Ella miró el castillo. Las ventanas encendidas. La biblioteca donde Leonor había dejado sus cartas. El salón donde una boda había terminado y, quizá, algo más honesto había empezado.
—Puedes intentarlo —dijo.
—¿Eso es un sí?
—Eso es un “no la fastidies”.
—Me parece justo.
Ella arrancó la moto. El motor tosió como un señor mayor que no aprueba las emociones fuertes.
—Y Martín.
—¿Sí?
—No me llames Leonor.
Él la miró con una ternura tranquila.
—No pensaba hacerlo.
—Bien.
—Lucía.
El nombre sonó nuevo. Presente. Suyo.
Ella bajó la visera del casco para que no se le notara demasiado la emoción.
—Mucho mejor.
Salió del castillo despacio, bajando por el camino de cipreses mientras el cielo se abría en tonos dorados sobre Toledo. En la primera curva, miró por el retrovisor. Martín seguía allí, de pie bajo la puerta antigua, no como un capitán perdido ni como un novio fugitivo, sino como un hombre que acababa de quedarse solo por primera vez en su propia vida.
Lucía sonrió.
No sabía qué pasaría. Ni mañana, ni la semana siguiente, ni cuando la deuda volviera a llamar con voz de oficina. No sabía si las vidas pasadas eran reales o si el corazón, cuando está muy cansado, inventa historias para seguir caminando. Solo sabía que aquella tarde había entrado en un castillo como repartidora, empapada y humillada, y había salido con dos trozos de pastel, una propina digna, un misterio abierto y la extraña sensación de que, por una vez, no llegaba tarde a su propia historia.

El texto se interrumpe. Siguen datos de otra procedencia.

(* ===== verification/JsRoute.v ===== *)
(** * Workers behind HTTP routes

    [handle_js_worker_route] of [server/src/subcommands/serve.rs]: the worker bound to a route gets the request
    and answers it.  The handler is split where it waits for the script. *)
From Stdlib Require Import Ascii.
From stdpp Require Import base strings gmap list numbers pretty.
From S2P Require Import Prelude Errors Json Db StaticBucket StaticAdmin Retention JsPool JsWorker JsRun JsThms JsSystem NgConfig StaticHttp.

Definition ROUTE_BODY_LIMIT_BYTES : Z := 8 * 1024 * 1024.
Definition ALLOWED_RESPONSE_HEADERS : list string := [
  "content-type"; "content-length"; "cache-control"; "last-modified"; "etag"; "access-control-allow-origin";
  "access-control-allow-methods"; "access-control-allow-headers"]%string.

(** A request as the server sees it: the peer's address if known, and a body that may fail to arrive. *)
Record RouteRequest : Type := {
  rr_peer_ip : option string; rr_method : string; rr_uri : string; rr_headers : list (string * option string);
  rr_body : result string Bytes }.

Record JsRouteHeader : Type := { jh_name : string; jh_value : string }.
Record JsRouteInput : Type := { ji_method : string; ji_url : string; ji_headers : list JsRouteHeader; ji_body_base64 : string }.
Record JsRouteOutput : Type := { jo_status : Z; jo_headers : list JsRouteHeader; jo_body_base64 : string }.

(** [serde_json::from_value], and the header types of the [http] crate: the name in lower case. *)
Class RouteCodec : Type := {
  route_output_from_value : Json -> result string JsRouteOutput;
  header_name_of : string -> option string;
  header_value_ok : string -> bool;
}.

Definition route_error (status : Z) (message : string) : Response :=
  {| rs_status := status; rs_headers := [plain_text]; rs_body := as_bytes message |}.

Definition header_text (name : string) (req : RouteRequest) : option string :=
  mjoin (option_map snd (List.find (fun h => String.eqb (fst h) name) (rr_headers req))).

Definition route_url (req : RouteRequest) : string :=
  let uri := rr_uri req in
  if starts_with uri "http://" || starts_with uri "https://" then uri
  else unwrap_or "http"%string (header_text "x-forwarded-proto" req) +:+ "://" +:+ unwrap_or "localhost"%string (header_text "host" req) +:+ uri.

Definition CONNECTING_IP : string := "ng-connecting-ip".
Definition is_connecting_ip (h : JsRouteHeader) : bool := eq_ignore_ascii_case (jh_name h) CONNECTING_IP.

(** The readable headers, without those that claim to be the peer's address, which is added. *)
Definition route_headers (req : RouteRequest) : list JsRouteHeader :=
  List.filter (fun h => negb (is_connecting_ip h))
    (omap (fun h => option_map (fun v => {| jh_name := h.1; jh_value := v |}) h.2) (rr_headers req)) ++
  [{| jh_name := CONNECTING_IP; jh_value := unwrap_or "127.0.0.1"%string (rr_peer_ip req) |}].

Definition read_body (req : RouteRequest) : result string Bytes :=
  let? bytes := rr_body req in
  if (ROUTE_BODY_LIMIT_BYTES <? Z.of_nat (length bytes))%Z then Err "length limit exceeded"%string else Ok bytes.

Definition route_params (i : JsRouteInput) : Json := JObject [
  ("method", JString (ji_method i)); ("url", JString (ji_url i));
  ("headers", JArray (map (fun h => JObject [("name", JString (jh_name h)); ("value", JString (jh_value h))]%string) (ji_headers i)));
  ("body_base64", JString (ji_body_base64 i))]%string.

(** What the pool is given. *)
Record RouteRun : Type := {
  ro_worker_name : string; ro_bytecode : Bytes; ro_params : Json; ro_env : Json; ro_clean_time : option Z; ro_limits : RuntimeLimits }.

Definition bound_to (route_name : string) (m : JsWorkerModel) : bool := bool_decide (jw_route_name m = Some route_name).

Section route.
Context {W R : Type} {wops : TableOps W JsWorkerModel} {rops : TableOps R JsResultModel}.
Context {b64 : Base64} {eng : JsEngine} {jt : JsonText} {codec : RouteCodec}.
#[local] Notation JW := (JsWorld W R).

Definition route_start (route_name0 : string) (req : RouteRequest) (w : JW) : JW * (Response + RouteRun) :=
  let route_name := trim route_name0 in
  if str_is_empty route_name then (w, inl (route_error 400 "route_name cannot be empty")) else
  match read_body req with
  | Err m => (w, inl (route_error 400 ("Failed to read request body: " +:+ m)))
  | Ok body_bytes =>
      match jw_db w with
      | None => (w, inl (route_error 500 "Database is not initialized"))
      | Some (d, r) =>
          let '(d', found) := find_one (bound_to route_name) d in
          let w1 := set_workers d' r w in
          match found with
          | Err err => (w1, inl (route_error 500 ("Database query failed: " +:+ db_msg err)))
          | Ok None => (w1, inl (route_error 404 "No js_worker bound to this route_name"))
          | Ok (Some model) =>
              match ensure_bytecode_version model w1 with
              | (w2, Err err) => (w2, inl (route_error 500 ("js_worker '" +:+ jw_name model +:+ "' bytecode error: " +:+ anyhow_display err)))
              | (w2, Ok bytecode) =>
                  let input := {| ji_method := rr_method req; ji_url := route_url req; ji_headers := route_headers req;
                                  ji_body_base64 := b64_encode body_bytes |} in
                  (w2, inr {| ro_worker_name := jw_name model; ro_bytecode := bytecode; ro_params := route_params input;
                              ro_env := default (JObject []) (jw_env model); ro_clean_time := jw_runtime_clean_time model;
                              ro_limits := limits_of model |})
              end
          end
      end
  end.

(** [StatusCode::from_u16(status).unwrap_or(OK)]. *)
Definition route_status (status : Z) : Z := if (100 <=? status)%Z && (status <=? 999)%Z then status else 200%Z.

Definition allowed_header (h : JsRouteHeader) : option (string * string) :=
  match header_name_of (jh_name h) with
  | Some name =>
      if header_value_ok (jh_value h) && existsb (fun allowed => eq_ignore_ascii_case allowed name) ALLOWED_RESPONSE_HEADERS
      then Some (name, jh_value h) else None
  | None => None
  end.

Definition route_finish (run_result : result string Json) : Response :=
  match run_result with
  | Err m => route_error 500 ("Route worker execution failed: " +:+ m)
  | Ok js_value =>
      match route_output_from_value js_value with
      | Err m => route_error 500 ("Invalid onRoute return format: " +:+ m)
      | Ok js_output =>
          match b64_decode (jo_body_base64 js_output) with
          | Err m => route_error 500 ("Failed to decode base64 body: " +:+ m)
          | Ok body_bytes =>
              {| rs_status := route_status (jo_status js_output); rs_headers := omap allowed_header (jo_headers js_output); rs_body := body_bytes |}
          end
      end
  end.

(** ** Requests and answers of a route *)

Definition param_headers (params : Json) : list Json :=
  match as_object params ≫= assoc "headers" with Some (JArray l) => l | _ => [] end.
Definition named (name : string) (h : Json) : bool :=
  match as_object h ≫= assoc "name" with Some (JString n) => eq_ignore_ascii_case n name | _ => false end.

Definition json_header (h : JsRouteHeader) : Json := JObject [("name", JString (jh_name h)); ("value", JString (jh_value h))]%string.

Lemma named_header name h : named name (json_header h) = eq_ignore_ascii_case (jh_name h) name.
Proof using. done. Qed.

Lemma connecting_ip_once req :
  List.filter (named CONNECTING_IP) (map json_header (route_headers req)) =
  [json_header {| jh_name := CONNECTING_IP; jh_value := unwrap_or "127.0.0.1"%string (rr_peer_ip req) |}].
Proof using.
  unfold route_headers. rewrite map_app, List.filter_app. induction (omap _ (rr_headers req)) as [|h l IH]; [done|]. simpl.
  destruct (is_connecting_ip h) eqn:E; simpl; [exact IH|]. rewrite named_header. unfold is_connecting_ip in E. by rewrite E.
Qed.

Lemma allowed_header_spec h n v : allowed_header h = Some (n, v) -> exists a, a ∈ ALLOWED_RESPONSE_HEADERS /\ eq_ignore_ascii_case a n = true.
Proof using.
  unfold allowed_header. destruct (header_name_of (jh_name h)) as [name|]; [|done]. destruct (header_value_ok _ && _) eqn:E; [|done].
  intros [= <- <-]. apply andb_true_iff in E as [_ (a & Ha & He)%existsb_exists]. exists a. split; [by apply list_elem_of_In|done].
Qed.

Lemma route_error_header status m n v : (n, v) ∈ rs_headers (route_error status m) -> exists a, a ∈ ALLOWED_RESPONSE_HEADERS /\ eq_ignore_ascii_case a n = true.
Proof using. intros [= -> ->]%list_elem_of_singleton. exists "content-type"%string. split; [left|reflexivity]. Qed.

Context {wlaws : TableLaws wops js_worker_conflict} {rlaws : TableLaws rops js_result_conflict}.

Lemma bound_unique (l : list JsWorkerModel) name a b :
  unique_rows js_worker_conflict l = true -> a ∈ l -> b ∈ l -> jw_route_name a = Some name -> jw_route_name b = Some name -> a = b.
Proof using wlaws.
  intros Hu Ha Hb Hra Hrb. eapply unique_rows_lookup; [|exact Hu|done|done|]; [intros x y; apply (conflict_sym (ops := wops))|].
  unfold js_worker_conflict, same_route. by rewrite Hra, Hrb, String.eqb_refl, orb_true_r.
Qed.

(** C29: a request to a worker route runs the one worker bound to that route, with bytecode compiled from its
    stored source, its limits and a body of at most eight megabytes; among the headers the script sees exactly one gives the
    address of the peer, whatever the client sent; nothing but that worker's bytecode is changed.  The
    answer carries only headers of the allowed list. *)
Theorem routes_guarded route_name req (w : JsWorld W R) :
  workers_ok w ->
  (forall w' ro, route_start route_name req w = (w', inr ro) -> workers_ok w' /\ rrows w' = rrows w /\ jw_spawned w' = jw_spawned w /\
    exists model body, model ∈ wrows w /\ jw_route_name model = Some (trim route_name) /\
      (forall m, m ∈ wrows w -> jw_route_name m = Some (trim route_name) -> m = model) /\
      ro_worker_name ro = jw_name model /\ ro_limits ro = limits_of model /\ compile (jw_js_script model) = Ok (ro_bytecode ro) /\
      recompiled model (ro_bytecode ro) w w' /\ rr_body req = Ok body /\ (Z.of_nat (length body) <= ROUTE_BODY_LIMIT_BYTES)%Z /\
      List.filter (named CONNECTING_IP) (param_headers (ro_params ro)) =
        [json_header {| jh_name := CONNECTING_IP; jh_value := unwrap_or "127.0.0.1"%string (rr_peer_ip req) |}]) /\
  (forall outcome n v, (n, v) ∈ rs_headers (route_finish outcome) -> exists a, a ∈ ALLOWED_RESPONSE_HEADERS /\ eq_ignore_ascii_case a n = true).
Proof using wlaws.
  intros Hok. split.
  - intros w' ro. unfold route_start. destruct (str_is_empty _); [done|]. destruct (read_body req) as [body|] eqn:Eb; [|done].
    destruct (jw_db w) as [[d r]|] eqn:Ed; [|done]. destruct (find_one _ d) as [d' found] eqn:Ef.
    destruct found as [[model|]|]; try done. pose proof (find_one_rows _ _ _ _ Ef) as Hrows. apply find_one_some in Ef as [Hm Hb].
    apply bool_decide_eq_true in Hb. assert (wrows w = rows d) as Hw by (unfold wrows; by rewrite Ed).
    assert (workers_ok (set_workers d' r w)) as Hok1.
    { destruct Hok as [Ht Hv]. split; [|done]. unfold wrows. simpl. rewrite Hrows. by rewrite <- Hw. }
    destruct (ensure_bytecode_version model _) as [w2 [bc|]] eqn:Ee; [|done].
    apply ensure_run in Ee as (Hok2 & Hr2 & Hs2 & Hc & Hrec); [|done|unfold wrows; simpl; by rewrite Hrows].
    intros [= <- <-]. split_and!; [done| | |].
    + rewrite Hr2. unfold rrows. simpl. by rewrite Ed.
    + by rewrite Hs2.
    + exists model, body. rewrite Hw. split_and!; try done.
      * intros m Hin Hrn. destruct Hok as [[_ Hu] _]. rewrite Hw in Hu. by eapply bound_unique.
      * destruct Hrec as (H1 & H2 & H3). split_and!.
        -- unfold wrows in *. simpl in *. rewrite Ed. by rewrite Hrows in H1.
        -- rewrite H2. unfold rrows. simpl. by rewrite Ed.
        -- by rewrite H3.
      * revert Eb. unfold read_body. destruct (rr_body req); [|done]. simpl. case_match; [done|]. by intros [= <-].
      * revert Eb. unfold read_body. destruct (rr_body req); [|done]. simpl. destruct (Z.ltb_spec ROUTE_BODY_LIMIT_BYTES (Z.of_nat (length a))); [done|]. intros [= <-]. lia.
      * apply connecting_ip_once.
  - intros outcome n v. unfold route_finish. destruct outcome as [j|]; [|apply route_error_header].
    destruct (route_output_from_value j) as [o|]; [|apply route_error_header]. destruct (b64_decode _); [|apply route_error_header]. simpl.
    intros (h & _ & H)%list_elem_of_omap. by eapply allowed_header_spec.
Qed.
End route.

(** ** Example *)

#[local] Existing Instance engine2.
#[local] Existing Instance plain_b64.
#[local] Existing Instance quiet_json.
#[local] Instance toy_route : RouteCodec := {|
  route_output_from_value _ := Ok {| jo_status := 1000; jo_headers := [{| jh_name := "Set-Cookie"; jh_value := "a" |}; {| jh_name := "etag"; jh_value := "b" |}]; jo_body_base64 := "ok" |};
  header_name_of n := Some n; header_value_ok _ := true |}%string.

Definition route_worker : JsWorkerModel := {|
  jw_id := 1; jw_name := "job"; jw_description := None; jw_js_script := "first"; jw_js_byte_code := Some (1%Z :: as_bytes "first");
  jw_route_name := Some "api"%string; jw_env := None; jw_runtime_clean_time := None; jw_max_run_time := None; jw_max_stack_size := None;
  jw_max_heap_size := None; jw_create_at := 0; jw_update_at := 0 |}.

Definition spoofed : RouteRequest := {|
  rr_peer_ip := Some "10.0.0.9"%string; rr_method := "GET"; rr_uri := "/worker-route/api";
  rr_headers := [("host", Some "example.org"); ("ng-connecting-ip", Some "1.2.3.4")]%string; rr_body := Ok [] |}.

Lemma route_worker_ok : workers_ok (js_world [route_worker]).
Proof.
  split; [split; [|reflexivity]|by left]. constructor; [|constructor]. split_and!; [done| |].
  - intros r [= <-]. split_and!; [done|vm_compute; lia|reflexivity|by vm_compute; split].
  - intros bc [= <-] Hh. vm_compute in Hh. discriminate Hh.
Qed.

Lemma routes_guarded_witness :
  exists ro, (route_start " api" spoofed (js_world [route_worker])).2 = inr ro /\ ro_worker_name ro = "job"%string /\
    compile "first" = Ok (ro_bytecode ro) /\
    List.filter (named CONNECTING_IP) (param_headers (ro_params ro)) = [json_header {| jh_name := CONNECTING_IP; jh_value := "10.0.0.9" |}] /\
    rs_headers (route_finish (Ok JNull)) = [("etag", "b")]%string /\ rs_status (route_finish (Ok JNull)) = 200%Z.
Proof.
  destruct (routes_guarded " api" spoofed (js_world [route_worker]) route_worker_ok) as [H _].
  destruct (route_start " api" spoofed (js_world [route_worker])) as [w' [r|ro]] eqn:E; [vm_compute in E; discriminate E|].
  destruct (H w' ro eq_refl) as (_ & _ & _ & m & body & Hm & Hr & Hu & Hn & _ & Hc & _ & _ & _ & Hip).
  assert (m = route_worker) as -> by (symmetry; apply Hu; [left|reflexivity]).
  exists ro. split; [reflexivity|]. split; [exact Hn|]. split; [exact Hc|]. split; [exact Hip|]. split; reflexivity.
Defined.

Al bajar hacia la ciudad, el móvil muerto en el bolsillo y el viento frío en la cara, Lucía se rio sola dentro del casco.
—Duquesa repartidora —murmuró—. Si se lo cuento a mi casero, me sube el alquiler.
Y siguió conduciendo, con Toledo delante, el castillo detrás y el presente, por fin, esperándola.